The GRE encapsulated packet is encrypted and sent over the tunnel to the peer.

On the peer NSX-T Edge, this packet is decrypted and the GRE headers are removed. VLAN ID is stripped off from the packet and the original L2 packet is forwarded to the desired segment. 

Environment

  • VMware NSX
  • VMware NSX-T Datacenter
  • VMware NSX-T Autonomous Edge

Resolution

Scenario A: L2VPN Tunnel is DOWN but IPsec Session is UP

Step 1: Find the Peer GRE IP

Run the following command to get the session details:

nsx-edge> get l2vpn sessions config

Example output:

DISPLAY_NAME: L2VPN-Session-1
ENABLED: True
ID: <L2VPN-Session-UUID>
L2VPN_SERVICE_ID: <Service-UUID>
TRANSPORT_TUNNELS:
   IPSEC_VPN_SESSION_ID: <IPSEC-Session-UUID>
   VTI: <VTI-UUID>
    TUNNEL_ENCAPSULATION:
       LOCAL_ENDPOINT_IP:
           IPV4: <Local-IP>
       PEER_ENDPOINT_IP:
           IPV4: <Peer-IP>
       PROTOCOL: GRE

***Note the PEER_ENDPOINT_IP and VTI UUID****

Step 2: Check Routing Table in T0 Logical Router

Run the following command to inspect the routing table in the T0 SR Logical Router:

nsx-edge> get logical-router

Find the T0 Service Router (SR) UUID for IPSec VPN

nsx-edge> get logical-router <T0-SR-UUID> forwarding

Example output:

IPv4 Forwarding Table
IP Prefix          Gateway IP       Type      UUID             Gateway MAC
.....
<Local-IP>                         route   <Next-Hop-UUID>
<Peer-IP>                          route   <Next-Hop-UUID                    
  • Ensure the VTI UUID is the same as the Next Hop UUID for the peer GRE IP.

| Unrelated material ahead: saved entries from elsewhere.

(* ===== verification/NetLink.v ===== *)
(** * The link layer (trusted_applet/net.go, trusted_applet/handler.go)

    The MAC address, the frames exchanged with the OS, the loop of the event
    handler, and the start of the network stack. *)

From S2P Require Import Prelude Sha256 Text.
Import Text.

Module NetLink.

(** ** The MAC address *)

Definition colon : byte := x3a.

Fixpoint join (sep : byte) (l : list bytes) : bytes :=
  match l with
  | [] => []
  | [x] => x
  | x :: l' => x ++ sep :: join sep l'
  end.

(** The first six bytes of the hash, with the flags of the first byte set. *)
Definition mac_bytes (serial : bytes) : bytes :=
  match Sha256.Sum256 (str "MAC:" ++ serial) with
  | m0 :: m =>
    let m0 := z2b (Z.land (b2z m0) 254) in
    let m0 := z2b (Z.lor (b2z m0) 2) in
    take 6 (m0 :: m)
  | [] => []
  end.

Definition mac (serial : bytes) : bytes := join colon (hex2 <$> mac_bytes serial).

(** [net.ParseMAC] of the standard library, for addresses written in pairs of
    digits. *)
Fixpoint mac_pairs (n : nat) (sep : byte) (s : bytes) : option bytes :=
  match n, s with
  | O, _ => Some []
  | S n', a :: b :: r =>
    if match r with c :: _ => bool_decide (c ≠ sep) | [] => false end then None
    else z ← unhex2 a b; rest ← mac_pairs n' sep (drop 1 r); Some (z :: rest)
  | _, _ => None
  end.

Definition ParseMAC (s : bytes) : option bytes :=
  if len s <? 14 then None
  else match s !! 2%nat with
  | Some c =>
    if bool_decide (c = colon) || bool_decide (c = x2d) then
      if negb ((len s + 1) mod 3 =? 0) then None
      else
        let n := (len s + 1) / 3 in
        if bool_decide (n ∈ [6; 8; 20]) then mac_pairs (Z.to_nat n) c s else None
    else None
  | None => None
  end.

(** ** Frames *)

(** What is handed to the stack: protocol, link header, payload. *)
Record inbound := mkInbound { in_proto : Z; in_header : bytes; in_payload : bytes }.

(** [buf[a:b]] and [buf[a:]].  The first panics beyond the capacity of the
    slice; it is taken here to panic beyond the length, since [rx] also takes
    [buf[14:]], which does. *)
Definition slice (buf : bytes) (a b : Z) : res bytes :=
  if (a <=? b) && (b <=? len buf) then Ok (ztake (b - a) (zdrop a buf)) else Panic "slice bounds out of range".
Definition slice_from (buf : bytes) (a : Z) : res bytes :=
  if a <=? len buf then Ok (zdrop a buf) else Panic "slice bounds out of range".

(** Nothing is handed over of a buffer without a whole header. *)
Definition rx (buf : bytes) : res (option inbound) :=
  if len buf <? 14 then Ok None
  else
    hdr ← slice buf 0 14;
    proto ← slice buf 12 14;
    payload ← slice_from buf 14;
    mret (Some (mkInbound (be_decode proto) hdr payload)).

(** A packet that the stack sends, and the frame made of it; without a packet
    the frame is empty. *)
Record packet := mkPacket {
  NetworkProtocolNumber : Z;
  RemoteLinkAddress : bytes;
  AsSlices : list bytes;
}.

Definition tx (MAC : bytes) (pkt : option packet) : bytes :=
  match pkt with
  | None => []
  | Some pkt =>
    let proto := be_encode 2 (NetworkProtocolNumber pkt) in
    RemoteLinkAddress pkt ++ MAC ++ proto ++ concat (AsSlices pkt)
  end.

(** [WriteNotify] writes the frame to the OS. *)
Definition WriteNotify (MAC : bytes) (pkt : option packet) (written : list bytes) : list bytes :=
  written ++ [tx MAC pkt].

(** ** The event handler *)

Section Handler.
Context (MTU : Z).

(** An answer of the OS to a read of a frame: the length it returns and the
    bytes it has put into the buffer.  No answer left: no frame, length 0. *)
Record answer := mkAnswer { a_n : Z; a_data : bytes }.

Definition rxFromEth (buf : bytes) (q : list answer) : bytes * list answer * Z :=
  match q with
  | [] => (buf, [], 0)
  | a :: q' =>
    (copy_at 0 buf (a_data a), q', if (a_n a =? 0) || (MTU <? a_n a) then 0 else a_n a)
  end.

(** One wake-up: frames are read into the one buffer until there is none. *)
Fixpoint drain (fuel : nat) (out : bytes) (q : list answer) : res (bytes * list answer * list inbound) :=
  match fuel with
  | O => NoFuel
  | S fuel' =>
    let '(out', q', n) := rxFromEth out q in
    if n <=? 0 then Ok (out', q', [])
    else if len out' <? n then Panic "slice bounds out of range"
    else
      i ← rx (ztake n out');
      '(out'', q'', ins) ← drain fuel' out' q';
      mret (out'', q'', option_list i ++ ins)
  end.

Definition handle_event (out : bytes) (q : list answer) := drain (S (length q)) out q.

(** The loop of the handler over its wake-ups: at each of them the answers
    [new] have joined those [q] that were waiting. *)
Fixpoint event_loop (out : bytes) (q : list answer) (wakes : list (list answer))
    : res (list inbound * list answer) :=
  match wakes with
  | [] => Ok ([], q)
  | new :: wakes' =>
    '(out', q', ins) ← handle_event out (q ++ new);
    '(ins', q'') ← event_loop out' q' wakes';
    mret (ins ++ ins', q'')
  end.

(** [eventHandler]: the process ends if the handler cannot be registered. *)
Definition eventHandler (register : res unit) (wakes : list (list answer)) : res (list inbound * list answer) :=
  match register with
  | Ok _ => event_loop (replicate (Z.to_nat MTU) x00) [] wakes
  | Err _ => Err "TA event handler registration error"
  | Panic e => Panic e
  | NoFuel => NoFuel
  end.
End Handler.

(** ** Starting the network *)

(** The settings that are used here. *)
Record net_config := mkNetConfig { cfg_DHCP : bool; cfg_Resolver : bytes }.

(** The interface. *)
Record iface := mkIface {
  default_ns : list bytes;
  nic_mac : option bytes;
  link_mac : option bytes;
  icmp : bool;
  notified : bool;
  hooked : bool;               (** sockets and the HTTP client use the stack *)
}.

Definition no_iface : iface := mkIface [] None None false false false.

(** The outcomes of the calls of the OS and the libraries. *)
Record net_env := mkNetEnv {
  Status_Serial : res bytes;                  (** [RPC.Status] *)
  ParseMACAddress : bytes → res bytes;        (** of the network stack *)
  CreateNIC : res unit;
  NIC_Init : res unit;
  iface_Init : bytes → M iface unit;          (** with a static address, given the MAC *)
  dnscache_New : res unit;
}.

Definition unwrap_mac (o : option bytes) : res bytes :=
  match o with Some m => Ok m | None => Err "invalid MAC" end.

(** The branch for DHCP.  The error of [NIC.Init] is assigned to a variable
    of the inner scope. *)
Definition start_dhcp (e : net_env) (serial : bytes) : M iface unit := λ s,
  match
    (linkAddress ← unwrap_mac (ParseMAC (mac serial));
     gv ← match ParseMACAddress e (mac serial) with Err _ => Err "invalid MAC" | r => r end;
     _ ← CreateNIC e; mret (linkAddress, gv))
  with
  | Ok (l, gv) =>
    let s' := mkIface (default_ns s) (Some l) (Some gv) (icmp s) (notified s) (hooked s) in
    (s', match NIC_Init e with Ok _ | Err _ => Ok () | Panic m => Panic m | NoFuel => NoFuel end)
  | Err m => (s, Err m) | Panic m => (s, Panic m) | NoFuel => (s, NoFuel)
  end.

Definition modify {S} (f : S → S) : M S unit := λ s, (f s, Ok ()).

Definition set_default_ns (ns : list bytes) (s : iface) : iface :=
  mkIface ns (nic_mac s) (link_mac s) (icmp s) (notified s) (hooked s).

Definition startNetworking (c : net_config) (e : net_env) : M iface unit :=
  _ ← modify (set_default_ns [cfg_Resolver c]);
  serial ← lift (match Status_Serial e with Err _ => Err "failed to fetch Status" | r => r end);
  _ ← modify (λ s, mkIface (default_ns s) None None false false (hooked s));
  _ ← (if cfg_DHCP c then start_dhcp e serial else iface_Init e (mac serial));
  _ ← modify (λ s, mkIface (default_ns s) (nic_mac s) (link_mac s) true true (hooked s));
  _ ← lift (match dnscache_New e with Err _ => Err "failed to create DNS cache" | r => r end);
  modify (λ s, mkIface (default_ns s) (nic_mac s) (link_mac s) (icmp s) (notified s) true).
End NetLink.
(* ===== verification/Key.v ===== *)
(** * Identity keys (trusted_applet/key.go)

    The derivation of the witness, attestation and bastion keys from the
    hardware secret, and the attestations of the identities.  The hardware,
    HKDF, the key generators and the note signer are parameters.  Code that
    ends in [log.Fatalf] has the result [Err]. *)

From S2P Require Import Prelude Sha256 Text.
Import Text.

Module Key.

(** [api.Status]: the fields used. *)
Record Status := mkStatus { HAB : bool; IdentityCounter : Z; Serial : bytes }.

(** The package's variables. *)
Record keys := mkKeys {
  attestSigningKey : bytes;
  attestPublicKey : bytes;
  witnessPublicKey : bytes;
  witnessSigningKey : bytes;
  witnessPublicKeyAttestation : bytes;
  bastionSigningKey : bytes;
  bastionIDAttestation : bytes;
}.

(** The texts that tell keys apart. *)
Definition key_prefix (st : Status) : bytes := if negb (HAB st) then str "DEV:" else [].

Definition witness_diversifier (st : Status) : bytes :=
  key_prefix st ++ str "WitnessKey-id:" ++ dec (IdentityCounter st).
Definition attest_diversifier (st : Status) : bytes := key_prefix st ++ str "ID-Attestation".
Definition bastion_diversifier (st : Status) : bytes := key_prefix st ++ str "BastionKey-id:0".

(** The notes that are signed. *)
Definition id_text (st : Status) (pubkey : bytes) : bytes :=
  str "ArmoredWitness ID attestation v1" ++ [newline] ++ Serial st ++ [newline]
  ++ dec (IdentityCounter st) ++ [newline] ++ pubkey ++ [newline].
Definition bastion_text (st : Status) (bastionID : bytes) : bytes :=
  str "ArmoredWitness BastionID attestation v1" ++ [newline] ++ Serial st ++ [newline]
  ++ dec 0 ++ [newline] ++ bastionID ++ [newline].

Section Key.
(** [RPC.DeriveKey], and the bytes that an HKDF reader gives out in order. *)
Context (DeriveKey : bytes → res bytes) (hkdf_output : bytes → bytes → bytes).
(** [note.GenerateKey] and [ed25519.GenerateKey] on a reader, and the
    name generator. *)
Context (note_GenerateKey : bytes → bytes → res (bytes * bytes)).
Context (ed25519_GenerateKey : bytes → res (bytes * bytes)).
Context (Generate : Z → bytes).
(** [note.NewSigner] and [note.Sign]. *)
Context {Signer : Type} (NewSigner : bytes → res Signer) (Sign : bytes → Signer → res bytes).

(** A reader is what it has left to give out. *)
Definition read (n : nat) (r : bytes) : res (bytes * bytes) :=
  if (length r <? n)%nat then Err "entropy limit reached" else Ok (take n r, drop n r).

Definition deriveHKDF (diversifier uniqueID : bytes) : res bytes :=
  let diversifierHash := Sha256.Sum256 diversifier in
  aesKey ← DeriveKey (take 16 diversifierHash);
  mret (hkdf_output aesKey uniqueID).

(** [int64] of eight bytes in little-endian order. *)
Definition le_int64 (b : bytes) : Z :=
  let u := be_decode (reverse b) in if u <? 2 ^ 63 then u else u - 2 ^ 64.

(** The name and what is left of the reader. *)
Definition randomName (rnd : bytes) : res (bytes * bytes) :=
  '(nSeed, rnd) ← read 8 rnd; mret (Generate (le_int64 nSeed), rnd).

(** The name is made first, from the reader that the key is then made from. *)
Definition deriveNoteSigner (diversifier uniqueID : bytes) (keyName : bytes → res (bytes * bytes))
    : res (bytes * bytes) :=
  r ← deriveHKDF diversifier uniqueID;
  '(name, r) ← keyName r;
  note_GenerateKey r name.

(** The private and the public key. *)
Definition deriveEd25519 (diversifier uniqueID : bytes) : res (bytes * bytes) :=
  r ← deriveHKDF diversifier uniqueID;
  '(pub, priv) ← ed25519_GenerateKey r;
  mret (priv, pub).

Definition panics {A} (r : res A) : res A := match r with Err e => Panic e | _ => r end.

Definition attestNote (text : bytes) : M keys bytes := λ s,
  (aSigner ← lift (panics (NewSigner (attestSigningKey s)));
   lift (panics (Sign text aSigner))) s.

Definition attestID (st : Status) (pubkey : bytes) : M keys bytes := λ s,
  attestNote (id_text st (witnessPublicKey s)) s.

Definition attestBastion (st : Status) (bastionID : bytes) : M keys bytes :=
  attestNote (bastion_text st bastionID).

Definition set_witness (sec pub : bytes) (s : keys) : keys :=
  mkKeys (attestSigningKey s) (attestPublicKey s) pub sec (witnessPublicKeyAttestation s)
    (bastionSigningKey s) (bastionIDAttestation s).
Definition set_attest (sec pub : bytes) (s : keys) : keys :=
  mkKeys sec pub (witnessPublicKey s) (witnessSigningKey s) (witnessPublicKeyAttestation s)
    (bastionSigningKey s) (bastionIDAttestation s).
Definition set_attestation (a : bytes) (s : keys) : keys :=
  mkKeys (attestSigningKey s) (attestPublicKey s) (witnessPublicKey s) (witnessSigningKey s) a
    (bastionSigningKey s) (bastionIDAttestation s).
Definition set_bastion (sec : bytes) (s : keys) : keys :=
  mkKeys (attestSigningKey s) (attestPublicKey s) (witnessPublicKey s) (witnessSigningKey s)
    (witnessPublicKeyAttestation s) sec (bastionIDAttestation s).
Definition set_bastion_attestation (a : bytes) (s : keys) : keys :=
  mkKeys (attestSigningKey s) (attestPublicKey s) (witnessPublicKey s) (witnessSigningKey s)
    (witnessPublicKeyAttestation s) (bastionSigningKey s) a.

Definition modify (f : keys → keys) : M keys unit := λ s, (f s, Ok ()).
Definition get : M keys keys := λ s, (s, Ok s).

(** The functions that name the keys. *)
Definition witnessName (st : Status) (rnd : bytes) : res (bytes * bytes) :=
  '(n, rnd) ← randomName rnd; mret (key_prefix st ++ str "ArmoredWitness-" ++ n, rnd).
Definition attestName (st : Status) (rnd : bytes) : res (bytes * bytes) :=
  mret (key_prefix st ++ str "AW-ID-Attestation-" ++ Serial st, rnd).

(** [deriveIdentityKeys], given the outcome of [RPC.Status]. *)
Definition deriveIdentityKeys (status : res Status) : M keys unit :=
  st ← lift status;
  '(sec, pub) ← lift (deriveNoteSigner (witness_diversifier st) (Serial st) (witnessName st));
  _ ← modify (set_witness sec pub);
  '(sec, pub) ← lift (deriveNoteSigner (attest_diversifier st) (Serial st) (attestName st));
  _ ← modify (set_attest sec pub);
  s ← get;
  a ← attestID st (witnessPublicKey s);
  _ ← modify (set_attestation a);
  '(bastionSec, bastionPub) ← lift (deriveEd25519 (bastion_diversifier st) (Serial st));
  _ ← modify (set_bastion bastionSec);
  let bastionID := hex (Sha256.Sum256 bastionPub) in
  ba ← attestBastion st bastionID;
  modify (set_bastion_attestation ba).
End Key.
End Key.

  • If the route is missing or incorrect, there’s a static routing issue.

 

Scenario B: L2VPN Tunnel is UP but Workloads Can't Communicate

Troubleshooting L2VPN Pipeline

  1. Tunnel ID Mismatch:
    • Ensure the Tunnel ID is the same on both client and server sides. A mismatch causes dropped packets after GRE decapsulation.
    • Check the GRE tunnel stats:
      • nsx-edge> get tunnel-port <UUID> stats
      • Look for an increment in the "No-Match" counter.
    • Remedy: Ensure the Tunnel ID is identical on both ends.
  2. Error Counters on Stretched Segment:
    • Check for error counters:
      • Get logical switch UUID: nsx-edge> get l2vpn session <L2VPN-Session-UUID> logical-switch
      • Find the matching logical-switch UUID with it's Tunnel ID (VLAN ID)
      • nsx-edge> get l2vpn session <L2VPN-Session-UUID> logical-switch <Switch-UUID> stats
    • Common errors:
      • Malformed: Packet format unrecognized.
        • Remedy: Investigate the packet format.
      • No-Match: Tunnel ID mismatch.
        • Remedy: Ensure Tunnel IDs match.
      • No-Linked-Port: GRE tunnel port is not linked.
        • Remedy: Check NSX agent logs for errors.
  3. Packet Flow Verification:
    • For egress traffic, packets should traverse: Logical Switch port → GRE tap interface → VTI interface.
    • Use the following commands to do packet captures from above interfaces/port and check if there are missing packets:
      • Logical Switch Port:
        • nsx-edge> get l2vpn session <Session UUID> logical-switch
        • Look for Switch-Port UUID for desired Tunnel ID
        • nsx-edge> start capture interface <Switch-port-uuid> direction dual
      • GRE tap interface:
        • nsx-edge> get logical-router <logical-router UUID> interfaces 
        • Look for interface UUID with Mode as "gretap"
        • nsx-edge> start capture interface <GRE-tap-interface-UUID> direction dual
      • Virtual Tunnel Interface (VTI):
        • nsx-edge> get logical-router <logical-router UUID> interfaces 
        • Look for interface UUID with Mode as "vti"
        • nsx-edge> start capture interface <VTI-interface-UUID> direction dual
      • For details on how to capture packets on NSX Edge please refer here
    • Verify if packets are seen on both GRE tap and VTI.
    • If GRE packets are seen on the tap interface but not on the VTI interface, ensure the peer GRE IP has a route in the get logical-router <T0-SR-UUID> forwarding table.

 

Troubleshooting beyond the L2VPN pipeline

A. VM Connectivity (VLAN/Overlay Stretching)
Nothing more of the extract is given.